Task inputs

Lemma includes_startsWith (p s : str) :
  includes p s = false -> startsWith p s = false.
Proof.
  destruct s; cbn [includes]; intros H; apply orb_false_iff in H; tauto.
Qed.

Lemma includes_tail (p : str) (c : char) (s : str) :
  includes p (c :: s) = false -> includes p s = false.
Proof. cbn [includes]. intros H; apply orb_false_iff in H; tauto. Qed.

(** *** [split] *)

Lemma split_from_skip (sep l r : str) :
  split_from sep (length l) (l ++ r) = split_from sep 0 r.
Proof. induction l as [|c l IH]; simpl; auto. Qed.

Lemma split_nil (sep : str) : split sep [] = [[]].
Proof. reflexivity. Qed.

Lemma split_sep (sep r : str) :
  sep <> [] -> split sep (sep ++ r) = [] :: split sep r.
Proof.
  intros Hsep. destruct sep as [|c sep']; [congruence|].
  unfold split. cbn [app split_from].
  change (c :: sep' ++ r) with ((c :: sep') ++ r).
  rewrite startsWith_app. f_equal.
  replace (length (c :: sep') - 1) with (length sep') by (simpl; lia).
  apply split_from_skip.
Qed.

Lemma split_cons (sep : str) (c : char) (s : str) :
  startsWith sep (c :: s) = false ->
  split sep (c :: s) = cons_head c (split sep s).
Proof. intros H. unfold split. cbn [split_from]. rewrite H. reflexivity. Qed.

Lemma split_from_not_nil (sep : str) (k : nat) (s : str) :
  split_from sep k s <> [].
Proof.
  revert k; induction s as [|c s IH]; intros k; simpl; [discriminate|].
  destruct k; [|apply IH].
  destruct (startsWith sep (c :: s)); [discriminate|].
  specialize (IH 0). destruct (split_from sep 0 s); [congruence|discriminate].
Qed.

Lemma split_not_nil (sep s : str) : split sep s <> [].
Proof. apply split_from_not_nil. Qed.

(** Induction along the way [split] reads its argument. *)
Lemma split_ind (sep : str) (Hsep : sep <> []) (P : str -> Prop) :
  P [] ->
  (forall r, P r -> P (sep ++ r)) ->
  (forall c s, startsWith sep (c :: s) = false -> P s -> P (c :: s)) ->
  forall s, P s.
Proof.
  intros Hnil Hsepr Hcons s.
  remember (length s) as n eqn:Hn. revert s Hn.
  induction n as [n IH] using lt_wf_ind. intros s Hn.
  destruct s as [|c s]; [exact Hnil|].
  destruct (startsWith sep (c :: s)) eqn:E.
  - apply startsWith_iff in E. destruct E as [r E]. rewrite E.
    apply Hsepr. apply (IH (length r)); [|reflexivity].
    subst n. rewrite E, length_app. destruct sep; [congruence|simpl; lia].
  - apply Hcons; [exact E|]. apply (IH (length s)); [|reflexivity].
    subst n; simpl; lia.
Qed.

Lemma join_cons_head (sep : str) (c : char) (l : list str) :
  l <> [] -> join sep (cons_head c l) = c :: join sep l.
Proof.
  destruct l as [|h t]; [congruence|]. intros _. simpl.
  destruct t; reflexivity.
Qed.

Lemma join_cons (sep x : str) (l : list str) :
  l <> [] -> join sep (x :: l) = x ++ sep ++ join sep l.
Proof. destruct l; [congruence | reflexivity]. Qed.

Lemma join_split (sep s : str) : sep <> [] -> join sep (split sep s) = s.
Proof.
  intros Hsep. induction s as [|r IH|c s E IH] using (split_ind sep Hsep).
  - reflexivity.
  - rewrite split_sep by assumption.
    rewrite join_cons by apply split_not_nil. rewrite IH. reflexivity.
  - rewrite split_cons by assumption.
    rewrite join_cons_head by apply split_not_nil. rewrite IH. reflexivity.
Qed.

Lemma split_hd_prefix (sep s h : str) (t : list str) :
  sep <> [] -> split sep s = h :: t -> exists r, s = h ++ r.
Proof.
  intros Hsep H. pose proof (join_split sep s Hsep) as J. rewrite H in J.
  destruct t as [|x t].
  - exists []. simpl in J. rewrite app_nil_r. congruence.
  - rewrite join_cons in J by discriminate. eauto.
Qed.

Lemma split_tl_suffix (sep s : str) :
  sep <> [] -> exists u, s = u ++ join sep (tl (split sep s)).
Proof.
  intros Hsep. pose proof (join_split sep s Hsep) as J.
  destruct (split sep s) as [|h t] eqn:E; [destruct (split_not_nil _ _ E)|].
  destruct t as [|x t]; simpl tl.
  - exists s. simpl. rewrite app_nil_r. reflexivity.
  - rewrite join_cons in J by discriminate.
    exists (h ++ sep). rewrite <- app_assoc. congruence.
Qed.

Lemma includes_nil_sep (sep : str) : sep <> [] -> includes sep [] = false.
Proof. destruct sep; [congruence | reflexivity]. Qed.

(** No part of a split contains the separator. *)
Lemma split_parts_free (sep s : str) :
  sep <> [] -> Forall (fun p => includes sep p = false) (split sep s).
Proof.
  intros Hsep. induction s as [|r IH|c s E IH] using (split_ind sep Hsep).
  - repeat constructor. apply includes_nil_sep; assumption.
  - rewrite split_sep by assumption. constructor; [|exact IH].
    apply includes_nil_sep; assumption.
  - rewrite split_cons by assumption.
    destruct (split sep s) as [|h t] eqn:Es; [destruct (split_not_nil _ _ Es)|].
    inversion IH as [|? ? Hh Ht]; subst. simpl. constructor; [|exact Ht].
    cbn [includes]. rewrite Hh, orb_false_r.
    destruct (startsWith sep (c :: h)) eqn:F; [|reflexivity].
    apply startsWith_iff in F. destruct F as [x F].
    destruct (split_hd_prefix sep s h t Hsep Es) as [y Hy].
    assert (startsWith sep (c :: s) = true) as G.
    { apply startsWith_iff. exists (x ++ y). rewrite Hy.
      change (c :: h ++ y) with ((c :: h) ++ y). rewrite F.
      rewrite <- app_assoc. reflexivity. }
    congruence.
Qed.

Lemma split_free (sep s : str) :
  includes sep s = false -> split sep s = [s].
Proof.
  induction s as [|c s IH]; intros H; [reflexivity|].
  rewrite split_cons by (apply includes_startsWith; exact H).
  rewrite IH by (eapply includes_tail; exact H). reflexivity.
Qed.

Task prompt
Copy every line of the data where "list" is found.

Task response
Lemma join_cons_head (sep : str) (c : char) (l : list str) :
Lemma join_cons (sep x : str) (l : list str) :
Lemma split_hd_prefix (sep s h : str) (t : list str) :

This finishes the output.